(Stored items from a collection)
(* ===== verification/AuthTypes.v ===== *)
(** * AuthTypes: identities and records of the authentication domain

    [internal/auth/types.go], [repository.go] and the [UserRecord] of
    [service.go]. *)

From S2P Require Import Prelude.
Open Scope string_scope.
Open Scope list_scope.
Open Scope Z_scope.

Record UserSummary := MkUserSummary { sum_Username : string; sum_Status : string; sum_Role : string }.

Record Claims := MkClaims {
  claims_UserSummary : UserSummary;
  claims_UserID : string;
  claims_SessionID : string;
  claims_EntityID : string
}.

Record Principal := MkPrincipal {
  Principal_UserID : string;
  Principal_Username : string;
  Principal_Role : string;
  Principal_EntityID : string
}.

(** [Claims.Principal]. *)
Definition claims_Principal (c : Claims) : Principal :=
  MkPrincipal (claims_UserID c) (sum_Username (claims_UserSummary c)) (sum_Role (claims_UserSummary c)) (claims_EntityID c).

Record TokenResponse := MkTokenResponse {
  tr_AccessToken : string;
  tr_TokenType : string;
  tr_ExpiresAt : string;
  tr_User : UserSummary
}.

Record RefreshLookup := MkRefreshLookup { rl_TokenID : string; rl_SessionID : string; rl_UserID : string }.
Record SessionRecord := MkSessionRecord {
  sr_ID : string; sr_AuthVersion : Z; sr_ExpiresAt : Z; sr_Revoked : bool
}.
Record RefreshTokenRecord := MkRefreshTokenRecord { rt_ID : string; rt_ExpiresAt : Z; rt_Consumed : bool }.
Record AuditEvent := MkAuditEvent {
  ae_EventType : string; ae_Outcome : string; ae_ActorID : string; ae_SubjectID : string; ae_EntityID : string;
  ae_SessionID : string; ae_RequestID : string; ae_Details : option (list (string * string))
}.

Record UserRecord := MkUserRecord {
  ur_ID : string; ur_Username : string; ur_PasswordHash : string; ur_Role : string; ur_EntityID : string;
  ur_Status : string; ur_AuthVersion : Z
}.

(** [UserRecord.summary]. *)
Definition summary (u : UserRecord) : UserSummary := MkUserSummary (ur_Username u) (ur_Status u) (ur_Role u).

(** [actorEntityID], written in the packages card, batch and catalog: only a
    bank operator acts for its bank. *)
Definition actorEntityID (p : Principal) : string :=
  if Principal_Role p == "bank_operator" then Principal_EntityID p else "".
Lemma applied_items_rows target rows :
  applied_items (List.map (fun r => ApplyItem r.1.1 (it_card_id r.1.2) (it_operation_id r.1.2) r.2 (r.2 == target)) rows) =
  List.map (fun r => ApplyItem r.1.1 (it_card_id r.1.2) (it_operation_id r.1.2) r.2 false) (applied_rows target rows).
Proof.
  induction rows as [|r rows IH]; [done|]. cbn [List.map]. unfold applied_rows.
  destruct (r.2 == target) eqn:E.
  - rewrite applied_skip, filter_cons_False; [done| |done]. apply String.eqb_eq in E. auto.
  - rewrite applied_cons, filter_cons_True; [|by apply String.eqb_neq in E|done]. cbn [List.map]. f_equal. exact IH.
Qed.

Lemma committed_apply_items batch owner items : forall x y, frames committed (apply_items batch owner items x y).
Proof.
  induction items as [|i items IH]; intros x y; cbn [apply_items];
    unfold apply_ignored, apply_card, complete_operation, audit_batch_card; frame_with ltac:(frame_leaf); auto.
Qed.
#[export] Hint Resolve committed_apply_items : frames.

(** Where the working copy of a successful run comes from. *)
Lemma ApplyBatch_tx batch owner w w1 counts w2 rows items n w3 w4 w5 :
  beginTenant (Batch_BankID batch) w = (inr tt, w1) ->
  verifyBatchLease batch owner w1 = (inr tt, w2) ->
  wrap "lock batch cards" (shard_exec (select_batch_cards (Batch_BankID batch) (Batch_ID batch))) w2 = (inr rows, w3) ->
  scan_batch_cards (Batch_TargetStatus batch) rows = inr items ->
  apply_items batch owner items 0 0 w3 = (inr counts, w4) ->
  shard_exec (succeed_batch batch owner counts.1 counts.2) w4 = (inr n, w5) -> n = 1 ->
  exists db', w_shard_tx w5 = Some db' /\ batch_applied batch owner (w_shard w) db'.
Proof.
  intros H1 H2 H3 Hscan H4 H5 ->.
  apply beginTenant_inr in H1 as (Htx & _).
  unfold verifyBatchLease in H2. apply bind_inr in H2 as (b & ? & H2 & Hb).
  run_exec H2 (w_shard w). injection Hf as Hf <-. destruct b; [|by apply throw_inr in Hb]. apply ret_inr in Hb as [_ ->].
  rewrite wrap_inr in H3. run_exec H3 (w_shard w). injection Hf0 as <- <-.
  apply scan_batch_cards_spec in Hscan as [-> Hvalid].
  apply (apply_items_tx _ _ _ _ (w_shard w)) in H4 as (db1 & Htx1 & Hspec & ->); [|done].
  apply (exec_tx _ _ db1) in H5 as (env5 & db5 & Hf5 & Htx5 & _ & _ & _ & _ & _); [|done].
  exists db5. split; [done|].
  destruct Hspec as [Sb So Sc Sh]. rewrite applied_items_rows in So, Sc, Sh.
  apply update_batch_one in Hf5 as (row & Hrow & Hwh & Hreq & Hg & ->).
  rewrite Sb in Hrow. unfold holds_batch_lease in Hwh.
  rewrite !andb_true_iff, String.eqb_eq, sql_eq_true, Z.eqb_eq in Hwh. destruct Hwh as [[[Hst Hown] Hver] _].
  apply guard_succeeded in Hg as (Ha & Hi & Hc & _); [|done..].
  set (rows := joined_cards (Batch_BankID batch) (Batch_ID batch) (w_shard w)) in *.
  split.
  - eauto.
  - cbn. rewrite lookup_insert_eq. eexists. split; [reflexivity|].
    cbn in Hc |- *. rewrite applied_items_rows, length_map in *. repeat split; try done; lia.
  - intros id i c Hid Hb Hcard. cbn.
    assert (Hin : (id, i, cd_status c) ∈ rows) by (apply joined_cards_spec; eauto).
    destruct (decide (cd_status c = Batch_TargetStatus batch)) as [He|He].
    + left. split; [done|]. rewrite So; [done|].
      rewrite List.map_map. intros (r & Hr & Hin')%list_elem_of_In%in_map_iff.
      apply list_elem_of_In, list_elem_of_filter in Hin' as [Hne Hin'].
      destruct r as [[id' i'] st']. apply joined_cards_spec in Hin' as (_ & _ & c' & Hc' & <-).
      cbn in *. injection Hr as Hr. rewrite Hr in Hc'. congruence.
    + right. rewrite Forall_forall in Hvalid. specialize (Hvalid _ Hin) as [Hv|Hv]; [done|]. split; [done|].
      apply (Sc (ApplyItem id (it_card_id i) (it_operation_id i) (cd_status c) false)); [|done].
      apply list_elem_of_In, in_map_iff. exists (id, i, cd_status c). split; [done|].
      apply list_elem_of_In, list_elem_of_filter. done.
  - intros k Hk. cbn. apply So. rewrite List.map_map. intros (r & <- & Hin')%list_elem_of_In%in_map_iff.
    apply list_elem_of_In, list_elem_of_filter in Hin' as [_ Hin']. destruct r as [[id i] st].
    apply joined_cards_spec in Hin' as (Hi' & Hb' & _). by apply (Hk id i).
  - destruct Sh as (l & Hl & Hm). exists l. split; [done|]. rewrite Hm, List.map_map. done.
Qed.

#### EXERCISE PROMPT:
Look above for the line containing "verifyBatchLease batch owner" and the line containing "exists db5. split; [done|].". Transcribe both, with the lines between them, exactly.

#### EXERCISE RESPONSE:
  verifyBatchLease batch owner w1 = (inr tt, w2) ->
  wrap "lock batch cards" (shard_exec (select_batch_cards (Batch_BankID batch) (Batch_ID batch))) w2 = (inr rows, w3) ->
  scan_batch_cards (Batch_TargetStatus batch) rows = inr items ->
  apply_items batch owner items 0 0 w3 = (inr counts, w4) ->
  shard_exec (succeed_batch batch owner counts.1 counts.2) w4 = (inr n, w5) -> n = 1 ->
  exists db', w_shard_tx w5 = Some db' /\ batch_applied batch owner (w_shard w) db'.
Proof.
  intros H1 H2 H3 Hscan H4 H5 ->.
  apply beginTenant_inr in H1 as (Htx & _).
  unfold verifyBatchLease in H2. apply bind_inr in H2 as (b & ? & H2 & Hb).
  run_exec H2 (w_shard w). injection Hf as Hf <-. destruct b; [|by apply throw_inr in Hb]. apply ret_inr in Hb as [_ ->].
  rewrite wrap_inr in H3. run_exec H3 (w_shard w). injection Hf0 as <- <-.
  apply scan_batch_cards_spec in Hscan as [-> Hvalid].
  apply (apply_items_tx _ _ _ _ (w_shard w)) in H4 as (db1 & Htx1 & Hspec & ->); [|done].
  apply (exec_tx _ _ db1) in H5 as (env5 & db5 & Hf5 & Htx5 & _ & _ & _ & _ & _); [|done].
  exists db5. split; [done|].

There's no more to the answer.